Yesterday being forecast - correctly, as it turned out - to be just such a day, I planned to pay my second visit to
Another Place on Crosby beach. The first time I went, I went when the tide was coming
in. Quite apart from the fact that it is really quite depressing watching the figures being drowned, the incoming tide makes photography tricky and, indeed, quite dangerous for someone who could not, even in her wildest dreams, leap to safety should she get cut off.
But the tides were such yesterday that I was able to watch the figures gradually emerge from the frothing waves: a much more cheering prospect. Although it was cold - even I was reduced to putting a fleecy hat on eventually - it was also quite incredibly beautiful, with clear views across to New Brighton, and the Welsh mountains beyond.

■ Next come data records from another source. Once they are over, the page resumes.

(* ===== verification/StrL.v ===== *)
(** * Bounded string copies (common/strlcpy.c, common/strlcat.c)

    The OpenBSD routines, index by index on the destination buffer; a write
    outside it is undefined. *)

From Stdlib Require Import ZArith Lia Bool.
From stdpp Require Import base list numbers option.
From S2P Require Import Prelude CStr.

Open Scope Z_scope.
Open Scope outcome_scope.

Module StrL.
Import CStr.

(** The scan [while ( *s++ );] from index [i]: the index past the NUL. *)
Fixpoint to_end (fuel : nat) (src : str) (i : Z) : outcome Z :=
  match fuel with
  | O => Undef
  | S fuel => let! c := chr src i in if c =? 0 then Ok (i + 1) else to_end fuel src (i + 1)
  end.

(** [while (--n != 0)] copying; returns the buffer, both indices (they are equal)
    and [n]. *)
Fixpoint strlcpy_loop (n : nat) (dst : list Z) (src : str) (i : Z) : outcome (list Z * Z * nat) :=
  match n with
  | O => Undef
  | S O => Ok (dst, i, O)
  | S n =>
      let! c := chr src i in
      let! dst := put dst i [c] in
      if c =? 0 then Ok (dst, i + 1, n) else strlcpy_loop n dst src (i + 1)
  end.

Definition strlcpy (dst : list Z) (src : str) (siz : nat) : outcome (list Z * Z) :=
  let! (dst, s, n) := (match siz with O => Ok (dst, 0, O) | S _ => strlcpy_loop siz dst src 0 end) in
  match n with
  | O =>
      let! dst := (match siz with O => Ok dst | S _ => put dst s [0] end) in
      let! s := to_end (S (length src)) src s in
      Ok (dst, s - 1)
  | S _ => Ok (dst, s - 1)
  end.

(** [while (n-- != 0 && *d != '\0') d++;] *)
Fixpoint find_end (n : nat) (dst : list Z) (d : Z) : outcome Z :=
  match n with
  | O => Ok d
  | S n => let! c := rd dst d in if c =? 0 then Ok d else find_end n dst (d + 1)
  end.

Fixpoint strlcat_loop (fuel : nat) (dst : list Z) (d : Z) (n : Z) (src : str) (s : Z) : outcome (list Z * Z * Z) :=
  match fuel with
  | O => Undef
  | S fuel =>
      let! c := chr src s in
      if c =? 0 then Ok (dst, d, s)
      else if negb (n =? 1) then
        let! dst := put dst d [c] in strlcat_loop fuel dst (d + 1) (n - 1) src (s + 1)
      else strlcat_loop fuel dst d n src (s + 1)
  end.

Definition strlcat (dst : list Z) (src : str) (siz : nat) : outcome (list Z * Z) :=
  let! dlen := find_end siz dst 0 in
  let n := Z.of_nat siz - dlen in
  if n =? 0 then Ok (dst, dlen + Z.of_nat (length src))
  else
    let! (dst, d, s) := strlcat_loop (S (length src)) dst dlen n src 0 in
    let! dst := put dst d [0] in
    Ok (dst, dlen + s).

(** ** Correctness *)

(** Bytes of a string are not NUL. *)
Definition no_nul (s : str) : Prop := Forall (fun c => c <> 0) s.

Lemma to_end_spec fuel a b :
  no_nul b -> (length b < fuel)%nat -> to_end fuel (a ++ b) (Z.of_nat (length a)) = Ok (Z.of_nat (length (a ++ b)) + 1).
Proof.
  intros Hb. revert a fuel. induction Hb as [|c b Hc Hb IH]; intros a fuel Hf; (destruct fuel as [|fuel]; [cbn in Hf; lia|]); cbn [to_end].
  - rewrite app_nil_r, chr_end. done.
  - rewrite chr_mid. cbn [obind]. destruct (Z.eqb_spec c 0); [done|].
    replace (a ++ c :: b) with ((a ++ [c]) ++ b) by now rewrite <- app_assoc.
    replace (Z.of_nat (length a) + 1) with (Z.of_nat (length (a ++ [c]))) by (rewrite length_app; cbn; lia).
    apply IH. cbn in Hf. lia.
Qed.

Lemma put_next a x rest c : put (a ++ x :: rest) (Z.of_nat (length a)) [c] = Ok (a ++ c :: rest).
Proof.
  rewrite put_ok by (rewrite length_app; cbn; lia). f_equal.
  exact (blit_mid a [x] [c] rest eq_refl).
Qed.

(** The loop from the middle, [a] copied and [b] to go, when all of [b] and its
    NUL are copied ... *)
Lemma strlcpy_fits n a b old rest :
  no_nul b -> (length b < n)%nat -> length old = S (length b) ->
  exists k, strlcpy_loop (S n) (a ++ old ++ rest) (a ++ b) (Z.of_nat (length a))
            = Ok (a ++ b ++ 0 :: rest, Z.of_nat (length (a ++ b)) + 1, S k).
Proof.
  intros Hb. revert n a old. induction Hb as [|c b Hc Hb IH]; intros n a old Hn Hold;
    (destruct n as [|n]; [cbn in Hn; lia|]); (destruct old as [|x old]; [done|]); cbn [strlcpy_loop app].
  - destruct old; [|done]. rewrite app_nil_r, chr_end. cbn [obind]. rewrite put_next. cbn [obind]. eauto.
  - rewrite chr_mid. cbn [obind]. rewrite put_next. cbn [obind]. destruct (Z.eqb_spec c 0); [done|].
    cbn in Hn, Hold. destruct (IH n (a ++ [c]) old) as (k & E); [lia|lia|].
    rewrite <- !app_assoc in E. cbn [app] in E.
    replace (Z.of_nat (length (a ++ [c]))) with (Z.of_nat (length a) + 1) in E by (rewrite length_app; cbn; lia).
    destruct n as [|n]; [lia|]. eauto.
Qed.

(** ... and when the room ends first. *)
Lemma strlcpy_cut n a b old rest :
  no_nul b -> (n <= length b)%nat -> length old = n ->
  strlcpy_loop (S n) (a ++ old ++ rest) (a ++ b) (Z.of_nat (length a))
  = Ok (a ++ take n b ++ rest, Z.of_nat (length a + n), O).
Proof.
  intros Hb. revert n a old. induction Hb as [|c b Hc Hb IH]; intros n a old Hn Hold; cbn in Hn.
  - destruct n; [|lia]. destruct old; [|done]. cbn. repeat f_equal. lia.
  - destruct n as [|n]; (destruct old as [|x old]; [try done|try done]).
    + cbn. repeat f_equal. lia.
    + cbn [strlcpy_loop app]. rewrite chr_mid. cbn [obind]. rewrite put_next. cbn [obind].
      destruct (Z.eqb_spec c 0); [done|]. cbn in Hold. specialize (IH n (a ++ [c]) old ltac:(lia) ltac:(lia)).
      rewrite <- !app_assoc in IH. cbn [app] in IH. cbn [take].
      replace (Z.of_nat (length (a ++ [c]))) with (Z.of_nat (length a) + 1) in IH by (rewrite length_app; cbn; lia).
      replace (length (a ++ [c]) + n)%nat with (length a + S n)%nat in IH by (rewrite length_app; cbn; lia). exact IH.
Qed.

Lemma split_length {A} (l : list A) n : (n <= length l)%nat -> exists a b, l = a ++ b /\ length a = n.
Proof. intros H. exists (take n l), (drop n l). rewrite take_drop, length_take. split; [done|lia]. Qed.

(** [strlcpy] stores the source truncated to the size, always terminated when
    the size is not zero, touches no byte it need not, and returns the length of
    the source. *)
Theorem strlcpy_spec dst src siz :
  no_nul src -> (siz <= length dst)%nat ->
  strlcpy dst src siz = Ok (match siz with
                            | O => dst
                            | S n => take n src ++ 0 :: drop (S (min n (length src))) dst
                            end, Z.of_nat (length src)).
Proof.
  intros Hs Hd. unfold strlcpy. destruct siz as [|n].
  { cbn [obind]. change 0 with (Z.of_nat (length ([] : list Z))). rewrite (to_end_spec _ [] src) by (auto; lia).
    cbn [obind app]. repeat f_equal. lia. }
  destruct (decide (length src < n)%nat) as [Hlt|Hge].
  - destruct (split_length dst (S (length src)) ltac:(lia)) as (old & rest & -> & Hold).
    destruct (strlcpy_fits n [] src old rest Hs Hlt Hold) as (k & E). cbn [app length] in E. change (Z.of_nat 0) with 0 in E. rewrite E. cbn [obind].
    rewrite take_ge by lia. rewrite Nat.min_r by lia. rewrite <- Hold, drop_app_length. repeat f_equal. lia.
  - destruct (split_length dst n ltac:(lia)) as (old & rest & -> & Hold).
    pose proof (strlcpy_cut n [] src old rest Hs ltac:(lia) Hold) as E. cbn [app length Nat.add] in E. change (Z.of_nat 0) with 0 in E. rewrite E. cbn [obind].
    rewrite length_app in Hd. destruct rest as [|x rest]; [cbn in Hd; lia|].
    assert (length (take n src) = n) as Hl by (rewrite length_take; lia).
    replace (Z.of_nat n) with (Z.of_nat (length (take n src))) by lia. rewrite put_next. cbn [obind].
    pose proof (to_end_spec (S (length src)) (take n src) (drop n src)) as H. rewrite take_drop in H.
    rewrite H; [|apply Forall_drop; exact Hs|rewrite length_drop; lia]. cbn [obind].
    rewrite Nat.min_l by lia. rewrite drop_app_ge by lia. replace (S n - length old)%nat with 1%nat by lia.
    cbn [drop]. rewrite drop_0. repeat f_equal. lia.
Qed.

Lemma strlcpy_spec_witness :
  strlcpy [120; 120; 120; 120; 120] [97; 98; 99; 100] 3 = Ok ([97; 98; 0; 120; 120], 4).
Proof. apply (strlcpy_spec [120; 120; 120; 120; 120] [97; 98; 99; 100] 3); [repeat constructor; lia|cbn; lia]. Defined.

Lemma rd_mid {A} (a : list A) c b : rd (a ++ c :: b) (Z.of_nat (length a)) = Ok c.
Proof. unfold rd. rewrite (proj2 (Z.ltb_ge _ _)) by lia. rewrite Nat2Z.id, lookup_app_r, Nat.sub_diag by lia. done. Qed.

(** The scan stops at the first NUL within the size, else at the size. *)
Lemma find_end_nul n a t rest :
  no_nul t -> (length t < n)%nat -> find_end n (a ++ t ++ 0 :: rest) (Z.of_nat (length a)) = Ok (Z.of_nat (length (a ++ t))).
Proof.
  intros Ht. revert n a. induction Ht as [|c t Hc Ht IH]; intros n a Hn; (destruct n as [|n]; [cbn in Hn; lia|]); cbn [find_end app].
  - rewrite rd_mid, app_nil_r. done.
  - rewrite rd_mid. cbn [obind]. destruct (Z.eqb_spec c 0); [done|].
    specialize (IH n (a ++ [c]) ltac:(cbn in Hn; lia)). rewrite <- !app_assoc in IH. cbn [app] in IH.
    replace (Z.of_nat (length (a ++ [c]))) with (Z.of_nat (length a) + 1) in IH by (rewrite length_app; cbn; lia). exact IH.
Qed.

Lemma find_end_full n a t rest :
  no_nul t -> length t = n -> find_end n (a ++ t ++ rest) (Z.of_nat (length a)) = Ok (Z.of_nat (length (a ++ t))).
Proof.
  intros Ht. revert n a. induction Ht as [|c t Hc Ht IH]; intros n a <-; cbn [find_end length app].
  - now rewrite app_nil_r.
  - rewrite rd_mid. cbn [obind]. destruct (Z.eqb_spec c 0); [done|].
    specialize (IH (length t) (a ++ [c]) eq_refl). rewrite <- !app_assoc in IH. cbn [app] in IH.
    replace (Z.of_nat (length (a ++ [c]))) with (Z.of_nat (length a) + 1) in IH by (rewrite length_app; cbn; lia). exact IH.
Qed.

(** Appending: [m] bytes still fit before the terminator. *)
Lemma strlcat_loop_spec fuel m p a b old rest :
  no_nul b -> (length b < fuel)%nat -> length old = min m (length b) ->
  strlcat_loop fuel (p ++ old ++ rest) (Z.of_nat (length p)) (Z.of_nat m + 1) (a ++ b) (Z.of_nat (length a))
  = Ok (p ++ take m b ++ rest, Z.of_nat (length p + length old), Z.of_nat (length (a ++ b))).
Proof.
  intros Hb. revert fuel m p a old. induction Hb as [|c b Hc Hb IH]; intros fuel m p a old Hf Hold;
    (destruct fuel as [|fuel]; [cbn in Hf; lia|]); cbn [strlcat_loop].
  - rewrite app_nil_r, chr_end. cbn [obind]. destruct old; [|cbn in Hold; lia]. rewrite take_nil. cbn. repeat f_equal; lia.
  - rewrite chr_mid. cbn [obind]. destruct (Z.eqb_spec c 0); [done|]. cbn [length] in Hf, Hold.
    destruct m as [|m].
    + cbn. destruct old; [|cbn in Hold; lia].
      specialize (IH fuel 0%nat p (a ++ [c]) [] ltac:(lia) eq_refl). rewrite <- !app_assoc in IH. cbn in IH.
      replace (Z.of_nat (length (a ++ [c]))) with (Z.of_nat (length a) + 1) in IH by (rewrite length_app; cbn; lia). exact IH.
    + destruct (Z.eqb_spec (Z.of_nat (S m) + 1) 1); [lia|]. cbn [negb]. destruct old as [|x old]; [cbn in Hold; lia|].
      cbn [app]. rewrite put_next. cbn [obind].
      specialize (IH fuel m (p ++ [c]) (a ++ [c]) old ltac:(lia) ltac:(cbn in Hold; lia)).
      rewrite <- !app_assoc in IH. cbn [app] in IH.
      replace (Z.of_nat (length (a ++ [c]))) with (Z.of_nat (length a) + 1) in IH by (rewrite length_app; cbn; lia).
      replace (Z.of_nat (length (p ++ [c]))) with (Z.of_nat (length p) + 1) in IH by (rewrite length_app; cbn; lia).
      replace (Z.of_nat (S m) + 1 - 1) with (Z.of_nat m + 1) by lia.
      replace (length (p ++ [c]) + length old)%nat with (length p + length (x :: old))%nat in IH by (rewrite length_app; cbn; lia).
      rewrite IH. done.
Qed.

(** [strlcat] appends as much of the source as leaves room for the terminator
    and returns the length it tried to create; when the destination holds no
    terminator within the size it changes nothing and returns the size plus the
    source's length.  No byte past the size is read or written. *)
Theorem strlcat_spec t src siz rest :
  no_nul t -> no_nul src ->
  ((length t < siz)%nat -> (siz <= length t + S (length rest))%nat ->
   strlcat (t ++ 0 :: rest) src siz =
     Ok (t ++ take (siz - length t - 1) src ++ 0 :: drop (min (siz - length t - 1) (length src)) rest,
         Z.of_nat (length t + length src))) /\
  (length t = siz -> strlcat (t ++ rest) src siz = Ok (t ++ rest, Z.of_nat (siz + length src))).
Proof.
  intros Ht Hs. split.
  - intros Hlt Hroom. unfold strlcat.
    pose proof (find_end_nul siz [] t rest Ht Hlt) as Hf. cbn [app length] in Hf. change (Z.of_nat 0) with 0 in Hf. rewrite Hf. cbn [obind].
    destruct (Z.eqb_spec (Z.of_nat siz - Z.of_nat (length t)) 0); [lia|].
    set (m := (siz - length t - 1)%nat).
    destruct (split_length (0 :: rest) (min m (length src))) as (old & rest' & E & Hold); [cbn; unfold m; lia|]. rewrite E.
    replace (Z.of_nat siz - Z.of_nat (length t)) with (Z.of_nat m + 1) by (unfold m; lia).
    pose proof (strlcat_loop_spec (S (length src)) m t [] src old rest' Hs ltac:(lia) Hold) as Hc. cbn [app length] in Hc. change (Z.of_nat 0) with 0 in Hc.
    rewrite Hc. cbn [obind].
    assert (length rest' = S (length rest) - min m (length src))%nat as Hl.
    { apply (f_equal length) in E. rewrite length_app in E. cbn in E. lia. }
    destruct rest' as [|x rest']; [unfold m in Hl; cbn in Hl; lia|].
    assert (length t + length old = length (t ++ take m src))%nat as -> by (rewrite length_app, length_take; lia).
    rewrite app_assoc, put_next. cbn [obind]. rewrite <- app_assoc.
    assert (rest' = drop (min m (length src)) rest) as ->.
    { rewrite <- Hold. apply (f_equal (drop (S (length old)))) in E. cbn [drop] in E. rewrite E.
      rewrite drop_app_ge by lia. replace (S (length old) - length old)%nat with 1%nat by lia. done. }
    repeat f_equal. lia.
  - intros Hl. unfold strlcat. pose proof (find_end_full siz [] t rest Ht Hl) as Hf. cbn [app length] in Hf. change (Z.of_nat 0) with 0 in Hf. rewrite Hf.
    cbn [obind]. rewrite Hl, Z.sub_diag. cbn. repeat f_equal. lia.
Qed.

Lemma strlcat_spec_witness :
  strlcat [97; 98; 0; 120; 120; 120] [99; 100; 101] 5 = Ok ([97; 98; 99; 100; 0; 120], 5).
Proof.
  exact (proj1 (strlcat_spec [97; 98] [99; 100; 101] 5 [120; 120; 120] ltac:(repeat constructor; lia) ltac:(repeat constructor; lia))
    ltac:(cbn; lia) ltac:(cbn; lia)).
Defined.
End StrL.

Having gained in stamina since my last visit, I was able to stay longer, and to mind less that, on a beach, there is nothing against which one can lean casually when one's back and legs are complaining. I even went so far as to buy a portion of chips, and eat them on the prom. The local starlings are evidently accustomed to the presence of chips, and hopped at my feet, cheeping piteously. In fact, one or two took turns hovering in mid-air on a level with the tray of chips and would almost certainly have stolen one had I not waved them away with my tiny, two-pronged wooden fork. I would dearly have liked to have caught this on camera but, of course, if I had put my chips down even for a moment, I would never have seen them again. And I regretted having left the last few to the starlings once I had had to chase the polystyrene tray along the prom a couple of times...
The best of the photographs I took are on Flickr. I should say, though, that not even the most professional photographs - amongst which I do not count my own - can even begin to convey what the installation is really like. Maybe because it's too big. Maybe because the movement of the sea is such an important part of it. I don't know. I do know that you shouldn't miss the opportunity of seeing it for yourself if you are ever in the area. Just wrap up warm if you are in any way nesh.